WORK TO BE COMPLETED = Using the records below, copy out exactly the line that contains "intros Hb. apply" and every line that follows it, up to and including the last, and no others.

Items from a data source:
::::::::::
(** [KendraService.format_document_for_kendra(doc_id, title, content,
    attributes)]; the dictionary is given as its items, in order. *)
Definition format_document_for_kendra (doc_id title content : string)
    (attributes : option (list (string * V))) : kendra_document :=
  let document := KendraDocument doc_id title (encode_utf8 content) "PLAIN_TEXT" None in
  match attributes with
  | None | Some [] => document
  | Some items =>
      KendraDocument (kd_Id document) (kd_Title document) (kd_Blob document)
                     (kd_ContentType document)
                     (Some (map (fun item : string * V => (fst item, str (snd item))) items))
  end.
End Format.

End KendraFormat.

(** * services/bedrock_service.py *)

Module BedrockService.


End BedrockService.

(** * Sequences of operations *)

Module Traces.
Import Config SessionManager DocumentProcessor Home.

(** The calls of [utils/session_manager.py]. *)
Inductive action : Type :=
| InitializeSessionState
| AddToChatHistory (now role content : string) (sources : option (list search_result))
                   (confidence : py_val)
| ClearChatHistory
| IncrementQueryCount
| AddUploadedDocument (doc : doc_info)
| RecordAnalytics (now now_feedback query : string) (confidence response_time : py_val)
                  (sources : list search_result) (feedback : py_val).

Definition perform (a : action) (s : session_state) : session_state :=
  match a with
  | InitializeSessionState => initialize_session_state (Some s)
  | AddToChatHistory now role content sources confidence =>
      add_to_chat_history now role content sources confidence s
  | ClearChatHistory => clear_chat_history s
  | IncrementQueryCount => increment_query_count s
  | AddUploadedDocument doc => add_uploaded_document doc s
  | RecordAnalytics now now_feedback query confidence response_time sources feedback =>
      record_analytics now now_feedback query confidence response_time sources feedback s
  end.

(** The session after a sequence of calls, first call first. *)
Definition perform_all (actions : list action) (s : session_state) : session_state :=
  fold_left (fun s a => perform a s) actions s.

(** A property of the world that a computation keeps. *)
Definition preserves {A} (P : world -> Prop) (m : M A) : Prop :=
  forall w, P w -> P (snd (m w)).

(** [c in s] for a character *)
Fixpoint contains (c : ascii) (s : string) : bool :=
  match s with
  | EmptyString => false
  | String c' s' => Ascii.eqb c' c || contains c s'
  end.

(** Successive runs of the home page: each run renders the page with the
    files in the uploader and the button clicked, on the session the run
    before left. *)
Definition render_all {libs : FormatLibraries} (cfg : config) (time_time : nat -> Z)
    (runs : list (list uploaded_file * option button)) (w : world) : world :=
  fold_left (fun w run => snd (render cfg time_time (fst run) (snd run) w)) runs w.

End Traces.

(** * The page events of a batch, and more concrete inputs *)

Module Batch.
Import Config SessionManager DocumentProcessor Home.

(** The [format] entry each handler writes, by extension. *)
Definition format_names : list (string * string) :=
  [("pdf", "PDF"); ("txt", "TXT"); ("docx", "DOCX"); ("csv", "CSV"); ("json", "JSON")].

Section Events.
Context {libs : FormatLibraries}.
Variable cfg : config.
Variable time_time : nat -> Z.

(** What one iteration of the loop of [process_files] puts on the page. *)
Definition file_events (total_files : Z) (item : nat * uploaded_file) : list event :=
  let '(idx, uploaded_file) := item in
  [StProgress (Z.of_nat idx + 1) total_files;
   StStatus ("Processing " +:+ f_name uploaded_file +:+ "...")]
  ++ (if fst (validate_file uploaded_file (MAX_FILE_SIZE_MB cfg))
      then [HandlerCall (file_extension_of (f_name uploaded_file))]
      else [])
  ++ [report_of uploaded_file (outcome_of cfg time_time idx uploaded_file)].

(** What [process_files] puts on the page. *)
Definition batch_events (uploaded_files : list uploaded_file) : list event :=
  let outcomes := outcomes_of cfg time_time uploaded_files in
  let successful := Z.of_nat (length (processed_docs outcomes)) in
  let failed :=
    Z.of_nat (length (List.filter (fun o => negb (is_processed o)) outcomes)) in
  [StProgress 0 1]
  ++ concat (map (file_events (Z.of_nat (length uploaded_files)))
                 (enumerate 0 uploaded_files))
  ++ [StStatus ("Completed: " +:+ str_int successful +:+ " successful, "
                +:+ str_int failed +:+ " failed");
      StProgress 1 1]
  ++ (if 0 <? successful then [StBalloons; Sleep 2] else []).
End Events.

(** Parsers for the examples: a PDF whose content is [?] has a page that
    cannot be read; a TXT upload decodes to its content; nothing else
    parses. *)
Definition pdf_libraries : FormatLibraries := {|
  json := unit;
  PdfReader := fun file =>
    if String.eqb (f_data file) "?"
    then Success [Success "one"; Failure (LibraryError "PdfReadError" "bad page"); Success "three"]
    else Success [Success "one"; Success "two"];
  read_decode := fun file => Success (f_data file);
  Document := fun _ => Failure (LibraryError "PackageNotFoundError" "Package not found");
  read_csv := fun _ => Failure (LibraryError "ParserError" "Error tokenizing data");
  json_load := fun _ => Failure (LibraryError "JSONDecodeError" "Expecting value");
  json_dumps := fun _ => "null"
|}.

End Batch.

(** * What a format library raised *)

Module Causes.
Import DocumentProcessor.

(** Every character of the string is an ASCII character. *)
Fixpoint is_ascii (s : string) : bool :=
  match s with
  | EmptyString => true
  | String c s' => (nat_of_ascii c <? 128)%nat && is_ascii s'
  end.

Section Raised.
Context {libs : FormatLibraries}.

(** The exception [cause] that the library of an extension raises on a
    file: the exception of the parser or, for a PDF that opens, that of
    the first page whose text cannot be extracted. *)
Definition library_raises (file_extension : string) (file : uploaded_file)
    (cause : exception) : Prop :=
  (file_extension = "pdf" /\
   (PdfReader file = Failure cause \/
    exists before after,
      PdfReader file = Success (map Success before ++ Failure cause :: after))) \/
  (file_extension = "txt" /\ read_decode file = Failure cause) \/
  (file_extension = "docx" /\ Document file = Failure cause) \/
  (file_extension = "csv" /\ read_csv file = Failure cause) \/
  (file_extension = "json" /\ json_load file = Failure cause).
End Raised.

End Causes.

(** * Theorems *)

Section ChunkerFacts.
Import DocumentProcessor.

Example chunk_text_ex1 :
  chunk_text "abcdefghij" 4 2 = Some ["abcd"; "cdef"; "efgh"; "ghij"; "ij"].
Proof. reflexivity. Qed.

Example chunk_text_ex2 :
  chunk_text "abcde" 4 3 = Some ["abcd"; "bcde"; "cde"; "de"; "e"].
Proof. reflexivity. Qed.

Example chunk_text_ex3 : chunk_text "abc" 4 3 = Some ["abc"; "bc"; "c"].
Proof. reflexivity. Qed.

Example chunk_text_ex4 : chunk_text "hello" 100 100 = None.
Proof. reflexivity. Qed.

Example chunk_text_ex5 : chunk_text "" 100 100 = Some [].
Proof. reflexivity. Qed.

Example chunk_text_ex6 : chunk_text "abcdefg" (-2) (-3) = Some ["abcde"; "bcdef"; ""; ""; ""; ""; ""].
Proof. reflexivity. Qed.

End ChunkerFacts.

(** ** Strings: take, drop and slices *)

Section StringFacts.

Lemma length_str_take n s : String.length (str_take n s) = (n `min` String.length s)%nat.
Proof.
  revert s; induction n as [|n IH]; intros [|c s]; simpl; try reflexivity.
  now rewrite IH.
Qed.

Lemma length_str_drop n s : String.length (str_drop n s) = (String.length s - n)%nat.
Proof.
  revert s; induction n as [|n IH]; intros [|c s]; simpl; try reflexivity.
  apply IH.
Qed.

Lemma str_take_all n s : (String.length s <= n)%nat -> str_take n s = s.
Proof.
  revert s; induction n as [|n IH]; intros [|c s] H; simpl in *; try reflexivity.
  - lia.
  - f_equal. apply IH. lia.
Qed.

Lemma str_drop_all n s : (String.length s <= n)%nat -> str_drop n s = "".
Proof.
  revert s; induction n as [|n IH]; intros [|c s] H; simpl in *; try reflexivity.
  - lia.
  - apply IH. lia.
Qed.

Lemma str_take_take n m s : str_take n (str_take m s) = str_take (n `min` m) s.
Proof.
  revert m s; induction n as [|n IH]; intros [|m] [|c s]; simpl; try reflexivity.
  now rewrite IH.
Qed.

Lemma str_drop_drop n m s : str_drop n (str_drop m s) = str_drop (m + n) s.
Proof.
  revert s; induction m as [|m IH]; intros s; simpl; [reflexivity|].
  destruct s as [|c s]; simpl; [now destruct n | apply IH].
Qed.

Lemma str_drop_take m n s : str_drop m (str_take n s) = str_take (n - m) (str_drop m s).
Proof.
  revert n s; induction m as [|m IH]; intros n s; simpl.
  - now rewrite Nat.sub_0_r.
  - destruct n as [|n], s as [|c s]; simpl; try reflexivity.
    + now destruct (n - m)%nat.
    + apply IH.
Qed.

Lemma str_take_min n s : str_take (n `min` String.length s) s = str_take n s.
Proof.
  destruct (Nat.le_ge_cases n (String.length s)) as [H|H].
  - now rewrite Nat.min_l.
  - rewrite Nat.min_r by assumption. now rewrite !str_take_all.
Qed.

(** A slice with bounds [0 <= a <= b] is the window of [b - a]
    characters that starts at offset [a], cut at the end of the text. *)
Lemma slice_window s a b :
  0 <= a -> a <= b ->
  slice s a b = str_take (Z.to_nat (b - a)) (str_drop (Z.to_nat a) s).
Proof.
  intros Ha Hb. unfold slice, slice_index, len.
  destruct (Z.ltb_spec a 0) as [?|_]; [lia|].
  destruct (Z.ltb_spec b 0) as [?|_]; [lia|].
  set (L := String.length s).
  destruct (Z.le_gt_cases a (Z.of_nat L)) as [HaL|HaL].
  - rewrite (Z.min_l a) by assumption.
    rewrite <- (str_take_min (Z.to_nat (b - a))).
    rewrite length_str_drop. f_equal. fold L. lia.
  - rewrite (Z.min_r a), (Z.min_r b) by lia.
    rewrite !str_drop_all by (fold L; lia).
    now destruct (Z.to_nat _), (Z.to_nat _).
Qed.

End StringFacts.

(** ** Ceiling division *)

Section CeilDiv.

Lemma ceil_div_bounds a b : 0 < b -> (ceil_div a b - 1) * b < a <= ceil_div a b * b.
Proof.
  intros Hb. unfold ceil_div.
  pose proof (Z.div_mod (- a) b ltac:(lia)) as E.
  pose proof (Z.mod_pos_bound (- a) b Hb) as B.
  nia.
Qed.

Lemma ceil_div_unique a b q : 0 < b -> (q - 1) * b < a <= q * b -> ceil_div a b = q.
Proof.
  intros Hb Hq. pose proof (ceil_div_bounds a b Hb). nia.
Qed.

Lemma ceil_div_nonpos a b : 0 < b -> a <= 0 -> ceil_div a b <= 0.
Proof. intros Hb Ha. pose proof (ceil_div_bounds a b Hb). nia. Qed.

Lemma ceil_div_pos a b : 0 < b -> 0 < a -> 0 < ceil_div a b.
Proof. intros Hb Ha. pose proof (ceil_div_bounds a b Hb). nia. Qed.

Lemma ceil_div_step a b : 0 < b -> ceil_div (a - b) b = ceil_div a b - 1.
Proof.
  intros Hb. apply ceil_div_unique; [assumption|].
  pose proof (ceil_div_bounds a b Hb). nia.
Qed.

Lemma ceil_div_le_self a b : 0 < b -> 0 <= a -> ceil_div a b <= a.
Proof. intros Hb Ha. pose proof (ceil_div_bounds a b Hb). nia. Qed.

(** [k < ceil(a / b)] exactly when [k * b < a]. *)
Lemma lt_ceil_div k a b : 0 < b -> k < ceil_div a b <-> k * b < a.
Proof. intros Hb. pose proof (ceil_div_bounds a b Hb). split; nia. Qed.

End CeilDiv.

(** ** The chunking loop *)

Section ChunkLoop.
Import DocumentProcessor.
Variables (text : string) (chunk_size overlap : Z).

Abbreviation run := (while text chunk_size overlap).
Abbreviation step := (chunk_size - overlap).
Abbreviation L := (len text).

Abbreviation iterations_from := (iterations_from text chunk_size overlap).

Lemma len_nonneg : 0 <= L.
Proof. unfold len. lia. Qed.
::::::::::
SOLUTION TO THIS PROBLEM =
  intros Hb. apply ceil_div_unique; [assumption|].
  pose proof (ceil_div_bounds a b Hb). nia.
Qed.

Lemma ceil_div_le_self a b : 0 < b -> 0 <= a -> ceil_div a b <= a.
Proof. intros Hb Ha. pose proof (ceil_div_bounds a b Hb). nia. Qed.

(** [k < ceil(a / b)] exactly when [k * b < a]. *)
Lemma lt_ceil_div k a b : 0 < b -> k < ceil_div a b <-> k * b < a.
Proof. intros Hb. pose proof (ceil_div_bounds a b Hb). split; nia. Qed.

End CeilDiv.

(** ** The chunking loop *)

Section ChunkLoop.
Import DocumentProcessor.
Variables (text : string) (chunk_size overlap : Z).

Abbreviation run := (while text chunk_size overlap).
Abbreviation step := (chunk_size - overlap).
Abbreviation L := (len text).

Abbreviation iterations_from := (iterations_from text chunk_size overlap).

Lemma len_nonneg : 0 <= L.
Proof. unfold len. lia. Qed.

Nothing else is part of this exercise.